# Entries shown
(** The switch of the decryption loop. *)
Definition stream_block_decrypt (ks : list KS) (mod_ : mode) (c : chain) (inbuf : list Z) : list Z * chain :=
  let '(iv_block, ctr_block) := c in
  match mod_ with
  | ecb => (ede_decrypt ks inbuf, c)
  | cbc => (xor (ede_decrypt ks inbuf) iv_block, (inbuf, ctr_block))
  | cfb => (xor inbuf (ede_encrypt ks iv_block), (inbuf, ctr_block))
  | ofb => let block := ede_encrypt ks iv_block in (xor inbuf block, (block, ctr_block))
  | ctr => (xor inbuf (ede_encrypt ks ctr_block), (iv_block, incr ctr_block))
  end.

(** Blocks that are never set are empty: no mode reads them. *)
Definition chain_init (mod_ : mode) (iv : option (list Z)) : chain :=
  match iv with
  | Some v =>
      if 8 <=? length v then
        (if bool_decide (mod_ <> ecb) then take 8 v else [], if bool_decide (mod_ = ctr) then take 8 v else [])
      else ([], [])
  | None => ([], [])
  end.

(** The loop, over what is left of the input; a block is the last when the
    next byte cannot be read. *)
Fixpoint encrypt_stream_loop (fuel : nat) (ks : list KS) (mod_ : mode) (pad_style : padding) (c : chain) (rest out : list Z)
    : option (error_code * list Z) :=
  match fuel with
  | O => None
  | S fuel =>
      let inbuf := take block_size rest in
      let read_len := length inbuf in
      let rest := drop block_size rest in
      if read_len =? 0 then Some (ok, out) else
      let is_last_block := (read_len <? block_size) || (length rest =? 0) in
      if negb is_last_block then
        let '(o, c) := stream_block_encrypt ks mod_ c inbuf in
        encrypt_stream_loop fuel ks mod_ pad_style c rest (out ++ o)
      else if bool_decide (pad_style = no_padding) then
        if negb (read_len =? block_size) then Some (invalid_padding, out) else
        let '(o, c) := stream_block_encrypt ks mod_ c inbuf in Some (ok, out ++ o)
      else if read_len =? block_size then
        let '(o1, c) := stream_block_encrypt ks mod_ c inbuf in
        let '(o2, c) := stream_block_encrypt ks mod_ c (padding_block block_size [] 0 pad_style) in
        Some (ok, out ++ o1 ++ o2)
      else
        let '(o, c) := stream_block_encrypt ks mod_ c (padding_block block_size inbuf read_len pad_style) in
        Some (ok, out ++ o)
  end.
(** [in_good], [out_good]: the states of the streams; the result and what is
    written. *)
Definition encrypt_stream (out_good in_good : bool) (content : list Z) (key : option (list Z)) (mod_ : mode)
    (pad_style : padding) (iv : option (list Z)) : option (error_code * list Z) :=
  if negb in_good || negb out_good then Some (file_io_failed, []) else
  if negb (is_key_valid key) then Some (invalid_key, []) else
  if negb (is_iv_valid mod_ iv) then Some (invalid_iv, []) else
  let ks := multiple_key (default [] key) in
  encrypt_stream_loop (S (length content)) ks mod_ pad_style (chain_init mod_ iv) content [].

# What you need to do
Go through the material above and output exactly the lines from the one containing "match mod_ with" through the one containing "let is_last_block := (read_len".

# Your response
  match mod_ with
  | ecb => (ede_decrypt ks inbuf, c)
  | cbc => (xor (ede_decrypt ks inbuf) iv_block, (inbuf, ctr_block))
  | cfb => (xor inbuf (ede_encrypt ks iv_block), (inbuf, ctr_block))
  | ofb => let block := ede_encrypt ks iv_block in (xor inbuf block, (block, ctr_block))
  | ctr => (xor inbuf (ede_encrypt ks ctr_block), (iv_block, incr ctr_block))
  end.

(** Blocks that are never set are empty: no mode reads them. *)
Definition chain_init (mod_ : mode) (iv : option (list Z)) : chain :=
  match iv with
  | Some v =>
      if 8 <=? length v then
        (if bool_decide (mod_ <> ecb) then take 8 v else [], if bool_decide (mod_ = ctr) then take 8 v else [])
      else ([], [])
  | None => ([], [])
  end.

(** The loop, over what is left of the input; a block is the last when the
    next byte cannot be read. *)
Fixpoint encrypt_stream_loop (fuel : nat) (ks : list KS) (mod_ : mode) (pad_style : padding) (c : chain) (rest out : list Z)
    : option (error_code * list Z) :=
  match fuel with
  | O => None
  | S fuel =>
      let inbuf := take block_size rest in
      let read_len := length inbuf in
      let rest := drop block_size rest in
      if read_len =? 0 then Some (ok, out) else
      let is_last_block := (read_len <? block_size) || (length rest =? 0) in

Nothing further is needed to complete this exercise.